The best connectivity industry examples are wholesale access platforms, where one entity owns the infrastructure and retail service providers all use the one infrastructure. 


The business choice between facilities-based versus leased network access is an issue in other contexts as well.  At scale, the former tends to offer better economics than the latter. That is why the leading mobile service providers in almost-all markets own their own networks. 


At lower volumes, and especially “outside” the core geography, leased access  typically offers better economics. 


Hybrid models seem to be developing, though, where the access infrastructure is partly owned by a service provider and an infrastructure investor. The advantage is lower capital investment by the service provider, at the cost of shared revenues and profit. 


Monetization opportunities will often depend on the ability to sell infrastructure access to multiple buyers, where traditionally a network has been virtually exclusively for the use of the network owner or its wholesale customers. As data centers arguably do best when they are “carrier neutral,” access assets might in some cases also benefit from multi-customer business models. 


Indoor coverage by small cell networks provides an example. It will make sense for all mobile operators to take advantage of an indoor coverage network, for example. 


It is not yet clear just how far changes in the physical platform could evolve. It might be fair to say that if value tends to migrate elsewhere in the ecosystem or value stack, away from the “access” function, such moves create new possibilities. 

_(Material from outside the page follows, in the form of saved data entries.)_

(* ===== verification/Durable.v ===== *)
(** * The factories of the durable adapters
      ([adapters/outbound/kms/__init__.py], [kms/client.py], [postgres/__init__.py],
       [postgres/driver.py], [redis/limits.py], [redis/baseline.py])

    How a production process gets its signer, its evidence store and its Redis
    stores from the configuration, and when it does not start.  The packages
    [boto3], [psycopg_pool] and [redis] are parameters: whether they are
    installed, and what their constructors and calls do. *)

From stdpp Require Import base tactics list strings gmap.
From Stdlib Require Import ZArith Lia.
From S2P Require Import Prelude PyFloat PyStr Serialization Merkle Config Schema Kms Redis RedisBaseline.

Open Scope string_scope.
Open Scope list_scope.

(** ** The AWS client *)

(** A boto3 client for KMS: what its calls return or raise. *)
Record boto_client := {
  bo_generate_mac : string -> bytes -> string -> sdk (option bytes);
  bo_verify_mac : string -> bytes -> bytes -> string -> sdk (option bool);
  bo_describe_key : string -> sdk aws_metadata
}.

(** [import boto3], and [boto3.client("kms", ...)]. *)
Inductive boto3 :=
| Boto3Missing
| Boto3Client (made : sdk boto_client).

(** [AwsKmsClient.__init__], given a client or not. *)
Definition mk_AwsKmsClient (given : option boto_client) (package : boto3) : kres boto_client :=
  match given with
  | Some c => inr c
  | None =>
      match package with
      | Boto3Missing | Boto3Client (SdkRaised _) => inl KmsUnavailable
      | Boto3Client (SdkReturned c) => inr c
      end
  end.

(** [generate_mac], [verify_mac] and [describe_key]. *)
Definition AwsKmsClient (c : boto_client) : KmsClient :=
  {| kc_generate_mac := fun key_id message => aws_generate_mac (bo_generate_mac c key_id message MAC_ALGORITHM);
     kc_verify_mac := fun key_id message mac => aws_verify_mac (bo_verify_mac c key_id message mac MAC_ALGORITHM);
     kc_describe_key := fun key_id => aws_describe_key key_id (bo_describe_key c key_id) |}.

(** [build_mac_signer]: the key is described before anything is signed. *)
Definition build_kms_signer (config : GlassBoxConfig) (package : boto3) : kres KmsMacSigner :=
  let key_id := sc_key_id (gc_signing config) in
  if str_is_empty key_id then inl SigningUnavailable
  else if sc_allow_local_key (gc_signing config) then inl SigningUnavailable
  else match mk_AwsKmsClient None package with
       | inl e => inl e
       | inr c => mk_KmsMacSigner (AwsKmsClient c) key_id [] DEFAULT_MAC_CACHE_SIZE true
       end.

(** ** The Postgres driver *)

Inductive psycopg_pool :=
| PoolMissing
| PoolRaised (class_name : string)
| PoolOpened.

Inductive driver_error :=
| DriverUnavailable
| EvidenceWrite
| NotFromDriver (class_name : string).
(** [isinstance(exc, EvidenceWriteError)]: [DriverUnavailableError] derives from it. *)
Definition is_evidence_write (e : driver_error) : bool :=
  match e with DriverUnavailable | EvidenceWrite => true | NotFromDriver _ => false end.

(** [PsycopgConnectionProvider.__init__]. *)
Definition open_provider (package : psycopg_pool) : driver_error + unit :=
  match package with
  | PoolMissing | PoolRaised _ => inl DriverUnavailable
  | PoolOpened => inr tt
  end.

(** [PsycopgConnectionProvider.transaction]: whether a connection, a transaction
    and a cursor are had; the
    block on them; and whether the commit succeeds.  What is not an evidence
    failure becomes one. *)
Definition driver_transaction {A} (entered : driver_error + unit) (block : driver_error + A) (committed : driver_error + unit)
    : driver_error + A :=
  let outcome := match entered with
                 | inl e => inl e
                 | inr _ => match block with
                            | inl e => inl e
                            | inr a => match committed with inl e => inl e | inr _ => inr a end
                            end
                 end in
  match outcome with
  | inl e => inl (if is_evidence_write e then e else DriverUnavailable)
  | inr a => inr a
  end.

(** [build_evidence_store]: the migrations run before a store is returned. *)
Definition build_pg_evidence_store (config : GlassBoxConfig) (package : psycopg_pool) (reachable : bool)
    (works : Z -> bool) (partitions_work : string -> bool) (year month : Z) (s : schema)
    : (driver_error + unit) * schema :=
  if str_is_empty (ec_dsn (gc_evidence config)) then (inl EvidenceWrite, s)
  else match open_provider package with
       | inl e => (inl e, s)
       | inr _ =>
           match apply_migrations reachable works partitions_work year month s with
           | (Ok _, s') => (inr tt, s')
           | (Raise _, s') => (inl EvidenceWrite, s')
           end
       end.

(** ** The Redis stores *)

(** What the client connects to. *)
Inductive redis_connection :=
| SentinelMaster (sentinels : hosts) (socket_timeout : float) (service_name : string)
| FromUrl (url : string).

Definition redis_connection_of (sentinels : hosts) (socket_timeout : float) (service_name url : string) : redis_connection :=
  if hosts_given sentinels then SentinelMaster sentinels socket_timeout service_name else FromUrl url.

(** [build_limit_store]. *)
Definition build_redis_limit_store (config : GlassBoxConfig) : res (redis_connection * RedisLimitStore) :=
  let limits := gc_limits config in
  cooldown_seconds ← float_of_int (lc_cooldown_seconds limits);
  Ok (redis_connection_of (lc_sentinel_hosts limits) (lc_sentinel_socket_timeout_s limits)
        (lc_sentinel_service_name limits) (lc_url limits),
      {| rl_limits := ∅; rl_default_limit := fz 100; rl_cooldown_seconds := cooldown_seconds; rl_key_prefix := "";
         rl_max_tenant_subjects := lc_max_tenant_subjects limits |}).

(** [build_baseline_store]. *)
Definition build_redis_baseline_store (config : GlassBoxConfig) : redis_connection * RedisBaselineStore :=
  let baseline := gc_baseline config in
  (redis_connection_of (bc_sentinel_hosts baseline) (bc_sentinel_socket_timeout_s baseline)
     (bc_sentinel_service_name baseline) (bc_url baseline),
   redis_baseline_init (Z.to_nat (bc_min_samples baseline)) 512 DEFAULT_TTL_SECONDS "").

(** ** A process starts only on what it can rely on *)

(** A signer is had only for a configured key the service described as usable
    for MACs, with the local key not allowed. *)
Lemma kms_signer_is_usable config package s :
  build_kms_signer config package = inr s ->
  ks_key_id s = sc_key_id (gc_signing config) /\ ks_key_id s <> "" /\
  sc_allow_local_key (gc_signing config) = false /\
  exists c m, package = Boto3Client (SdkReturned c) /\
    aws_describe_key (ks_key_id s) (bo_describe_key c (ks_key_id s)) = inr m /\ is_usable m = true.
Proof.
  unfold build_kms_signer, mk_KmsMacSigner. destruct (str_is_empty (sc_key_id (gc_signing config))) eqn:Hk; [done|].
  destruct (sc_allow_local_key _); [done|]. destruct package as [|[|c]]; [done..|]. cbn.
  destruct (aws_describe_key _ _) as [|m] eqn:Hd; [done|]. destruct (is_usable m) eqn:Hu; [|done]. intros [= <-]. cbn.
  split_and!; [done| |done|by eauto]. intros E. by rewrite E in Hk.
Qed.

(** A store is had only on a schema with every migration applied. *)
Lemma pg_store_is_current config package reachable works pworks y m s s' :
  schema_ok s -> build_pg_evidence_store config package reachable works pworks y m s = (inr tt, s') ->
  ec_dsn (gc_evidence config) <> "" /\ package = PoolOpened /\ sc_applied s' = MIGRATIONS.
Proof.
  intros [k Hk]. unfold build_pg_evidence_store. destruct (str_is_empty _) eqn:Hd; [done|].
  destruct package; [done..|]. cbn [open_provider].
  destruct (apply_migrations reachable works pworks y m s) as [[vs|e] s1] eqn:Ea; [|done]. intros [= <-].
  split_and!; [intros E; by rewrite E in Hd|done|]. destruct reachable; [|by injection Ea].
  destruct (apply_spec _ _ _ _ _ _ _ _ Hk Ea) as (_ & _ & [?|(_ & Hall & _)]); done.
Qed.

(** Whatever happens in a transaction, its failure is an evidence failure. *)
Lemma transaction_fails_as_evidence {A} entered (block : driver_error + A) committed e :
  driver_transaction entered block committed = inl e -> is_evidence_write e = true.
Proof. unfold driver_transaction. destruct entered as [x|]; [|destruct block as [x|]; [|destruct committed as [x|]]]; try done; intros [= <-]; by destruct x. Qed.

(** Sentinels, when there are any, are what both stores connect to. *)
Lemma sentinels_win sentinels timeout service url :
  redis_connection_of sentinels timeout service url = FromUrl url <-> hosts_given sentinels = false.
Proof. unfold redis_connection_of. by destruct (hosts_given sentinels). Qed.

As networks increasingly are virtualized, it is conceivable that a new division of labor could develop in some markets, with asset owners providing physical facilities and other participants providing the service enablement or services. 


As we presently see with wholesale-only infrastructure, one entity might provide the access functions, while all retail service or app providers pay to use that infrastructure. Though this might always make more sense for fixed networks, even mobile networks might eventually consider such a pattern, if capital intensity were to increase for future very-dense networks. 


As we have already seen, perhaps a consortia of mobile operators might join together to create and own the physical plant. The odds of such developments increase with potential infrastructure intensity and cost.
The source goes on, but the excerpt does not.